+++ Provided records +++

Lemma close_fine v : close_log None (file_writer v) = file_writer v.
Proof. unfold close_log. cbn. by rewrite drain_nothing. Qed.

Lemma stop_fine p : stop_to fine_step (on_disk p) = on_disk (at_phase (PExited (Ok 0)) (stop_process p)).
Proof.
  unfold stop_to, stop_process. cbn [on_disk dp_process dp_log fine_step sa_log sa_close].
  destruct (quic_stop _ _) as [q fds].
  destruct (healthy_calls [CSync healthy] (file_writer (dm_wal (pr_daemon p))) (dm_wal (pr_daemon p)))
    as (w & E & Hw); [by constructor|done|]. cbn [run_calls call foldl wal_call] in *.
  destruct (file_sync _ _) as [w1 [[]|e]]; [|done]. injection E as ->. apply shown_implements in Hw as [Hw ->].
  rewrite close_fine, shown_file. done.
Qed.

Lemma advance_block_wal n d d' r : advance_block n d = Some (d', r) -> dm_wal d' = dm_wal d.
Proof.
  unfold advance_block. destruct (_ >=? _); [|by intros [= <- _]].
  destruct (persist _ _ _) as [[s []]|]; [..|done]; by intros [= <- _].
Qed.

Lemma report_status_daemon now p : pr_daemon (report_status now p) = pr_daemon p.
Proof. apply report_status_spec. Qed.

Lemma on_disk_wal p w : w = dm_wal (pr_daemon p) -> mkDiskProcess p (file_writer w) = on_disk p.
Proof. by intros ->. Qed.
(* ===== verification/Typed.v ===== *)
(** * Values stay within their C++ types

    A component is typed when every integer it stores is in the range of the type
    the source declares for it.  The class states it per data type; each operation
    of the matcher, the risk engine, the funding engine and the ledger preserves
    it, whatever its operands, so no conversion is missing from the model. *)
From S2P Require Import Prelude Types Bytes OrderedMap Sbe Matcher Risk FundingLedger.

Class Typed (A : Type) := typed : A -> Prop.
#[global] Hint Mode Typed ! : typeclass_instances.

#[export] Instance typed_list {A} `{Typed A} : Typed (list A) := Forall typed.

(** A map whose keys are unsigned integers of [w] bits. *)
Definition keyed {A} `{Typed A} (w : Z) (m : gmap Z A) : Prop := map_Forall (fun k x => in_u w k /\ typed x) m.

(** ** Ranges *)
Create HintDb typed.

Lemma u16_range z : in_u 16 (u16 z).
Proof. by apply wrapu_range. Qed.
Lemma u32_range z : in_u 32 (u32 z).
Proof. by apply wrapu_range. Qed.
Lemma u64_range z : in_u 64 (u64 z).
Proof. by apply wrapu_range. Qed.

Lemma i32_range z : in_i32 (i32 z).
Proof. unfold in_i32, wraps. change (32 - 1) with 31. pose proof (Z.mod_pos_bound (z + 2 ^ 31) (2 ^ 32) eq_refl). lia. Qed.

Lemma min_i64 a b : in_i64 a -> in_i64 b -> in_i64 (Z.min a b).
Proof. intros. range. Qed.

Lemma max_i64 a b : in_i64 a -> in_i64 b -> in_i64 (Z.max a b).
Proof. intros. range. Qed.

Lemma i32_i64 a : in_i32 a -> in_i64 a.
Proof. intros. range. Qed.

Lemma llabs_i64 a : in_i64 (llabs a).
Proof. apply i64_range. Qed.

#[export] Hint Resolve i64_range i32_range u16_range u32_range u64_range min_i64 max_i64 llabs_i64 : typed.
#[export] Hint Extern 2 (in_u _ ?k) => (is_const k; by vm_compute) : typed.
#[export] Hint Extern 5 (in_u _ _) => (range) : typed.
#[export] Hint Extern 5 (in_i64 _) => (range) : typed.
#[export] Hint Extern 5 (in_i32 _) => (range) : typed.

Section Keyed.
Context {A : Type} `{Typed A} (w : Z).
Implicit Types m : gmap Z A.

Lemma keyed_empty : keyed w (∅ : gmap Z A).
Proof. apply map_Forall_empty. Qed.

Lemma keyed_lookup m k x : keyed w m -> m !! k = Some x -> typed x.
Proof. intros Hm Hx. by destruct (Hm k x Hx). Qed.

Lemma keyed_key m k x : keyed w m -> m !! k = Some x -> in_u w k.
Proof. intros Hm Hx. by destruct (Hm k x Hx). Qed.

Lemma keyed_insert m k x : keyed w m -> in_u w k -> typed x -> keyed w (<[k := x]> m).
Proof. intros Hm Hk Hx. by apply map_Forall_insert_2. Qed.

Lemma keyed_delete m k : keyed w m -> keyed w (base.delete k m).
Proof. intros Hm. by apply map_Forall_delete. Qed.

Lemma keyed_default m k x : keyed w m -> typed x -> typed (default x (m !! k)).
Proof. intros Hm Hx. destruct (m !! k) as [y|] eqn:E; [by apply (keyed_lookup m k)|done]. Qed.
End Keyed.
#[export] Hint Resolve keyed_empty keyed_insert keyed_delete keyed_default keyed_lookup keyed_key : typed.

(** ** The matching engine *)
#[export] Instance typed_order_id : Typed OrderId := OrderId_wf.
#[export] Instance typed_side : Typed Side := side_ok.

#[export] Instance typed_fill : Typed FillEvent := fun f =>
  typed (fill_maker_order f) /\ typed (fill_taker_order f) /\ in_i64 (fill_quantity f) /\ in_i64 (fill_price f).
Lemma handle_replace_typed f d d' : handle_replace f d = Some d' -> typed d -> typed f -> typed d'.
Proof.
  unfold handle_replace, execute_replace. intros E Hd Hf. destruct (journal_typed f d Hd Hf) as [Hj Ho].
  destruct (journal f d) as [d1 off]. cbn [fst snd] in *. pose proof Hf as [[Ha Hn Ht _ _] Hb].
  destruct (decode_replace _) as [m|] eqn:Em; [|by injection E as <-].
  apply decode_replace_typed in Em as (_ & Hq & Hp & Hfl); [|done].
  pose proof Hj as (_ & Hm & _ & _ & _ & _ & _ & Hr & _).
  set (taker := replace_taker _ _ _) in E.
  assert (Hta : typed taker).
  { apply (keyed_default 64); [exact Hr|]. split; [done|]. split; [exact (proj1 (decode_wf (rp_order_id m)))|done]. }
  destruct (Matcher.replace _ _) as [[e res]|] eqn:Er; [|done]. cbn [mbind option_bind] in E.
  apply replace_typed in Er as [He [_ Hfills]]; [|done|exact (conj (decode_wf (rp_order_id m)) (conj Hq (conj Hp (conj (i64_range 0) Hfl))))].
  assert (Hd2 : typed (set_matcher e d1)) by by apply set_matcher_typed.
  cbv zeta in E. apply (inj Some) in E as <-.
  set (d3 := if rr_accepted res then process_fills _ _ _ _ _ else _).
  assert (H3 : typed d3) by (unfold d3; destruct (rr_accepted res); [by apply process_fills_typed|done]).
  clearbody d3. pose proof H3 as (_ & _ & _ & _ & _ & _ & _ & Hr3 & _).
  destruct (_ && rr_resting res); [|destruct (_ && negb _); [|done]]; (apply set_resting_typed; [done|]);
    [apply keyed_insert; [done|exact (value_range _ (decode_wf (rp_order_id m)))|done]|by apply keyed_delete].
Qed.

+++

Brief:
What is asked for is an exact copy of the lines above from the one containing "unfold advance_block. destruct" through the one containing "Proof. apply report_status_spec. Qed.", and only those.

Output of the task:
  unfold advance_block. destruct (_ >=? _); [|by intros [= <- _]].
  destruct (persist _ _ _) as [[s []]|]; [..|done]; by intros [= <- _].
Qed.

Lemma report_status_daemon now p : pr_daemon (report_status now p) = pr_daemon p.
Proof. apply report_status_spec. Qed.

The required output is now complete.